Work to complete →
Reproduce only what lies between the first line of the material below and the line containing "Modelling conventions.", with both of those lines included and every line kept exact.

Records provided Start Marker

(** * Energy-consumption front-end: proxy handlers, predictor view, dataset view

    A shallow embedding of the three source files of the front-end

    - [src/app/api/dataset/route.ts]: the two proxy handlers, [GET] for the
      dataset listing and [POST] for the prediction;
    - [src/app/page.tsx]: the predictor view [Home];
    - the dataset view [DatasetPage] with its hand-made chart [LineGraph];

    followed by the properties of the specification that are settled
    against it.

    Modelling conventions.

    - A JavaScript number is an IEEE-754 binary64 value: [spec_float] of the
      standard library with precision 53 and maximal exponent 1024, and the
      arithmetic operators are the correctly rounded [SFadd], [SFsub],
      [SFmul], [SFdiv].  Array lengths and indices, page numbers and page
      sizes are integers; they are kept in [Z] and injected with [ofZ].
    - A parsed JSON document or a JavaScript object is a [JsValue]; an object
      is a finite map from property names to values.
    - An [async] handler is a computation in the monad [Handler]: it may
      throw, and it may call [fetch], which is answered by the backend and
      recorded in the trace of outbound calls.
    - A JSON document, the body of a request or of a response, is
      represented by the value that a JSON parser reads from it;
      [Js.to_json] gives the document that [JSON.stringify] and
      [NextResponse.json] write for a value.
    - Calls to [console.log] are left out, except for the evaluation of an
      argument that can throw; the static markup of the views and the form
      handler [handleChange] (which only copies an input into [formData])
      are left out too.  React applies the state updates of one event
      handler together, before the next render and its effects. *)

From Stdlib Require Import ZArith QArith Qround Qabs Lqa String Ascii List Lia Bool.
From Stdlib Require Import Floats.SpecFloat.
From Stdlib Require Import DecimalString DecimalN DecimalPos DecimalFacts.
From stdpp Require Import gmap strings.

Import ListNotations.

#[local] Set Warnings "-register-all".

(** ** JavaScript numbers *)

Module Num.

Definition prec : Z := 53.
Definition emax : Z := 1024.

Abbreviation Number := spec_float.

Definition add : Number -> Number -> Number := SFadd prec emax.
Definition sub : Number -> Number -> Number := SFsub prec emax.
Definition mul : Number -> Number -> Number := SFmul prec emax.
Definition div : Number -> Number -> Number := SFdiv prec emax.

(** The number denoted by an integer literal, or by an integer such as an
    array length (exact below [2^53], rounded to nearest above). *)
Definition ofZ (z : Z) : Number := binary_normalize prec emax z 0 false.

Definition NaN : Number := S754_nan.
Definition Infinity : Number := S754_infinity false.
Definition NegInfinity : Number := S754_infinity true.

Records provided End Marker

Worked solution →
(** * Energy-consumption front-end: proxy handlers, predictor view, dataset view

    A shallow embedding of the three source files of the front-end

    - [src/app/api/dataset/route.ts]: the two proxy handlers, [GET] for the
      dataset listing and [POST] for the prediction;
    - [src/app/page.tsx]: the predictor view [Home];
    - the dataset view [DatasetPage] with its hand-made chart [LineGraph];

    followed by the properties of the specification that are settled
    against it.

    Modelling conventions.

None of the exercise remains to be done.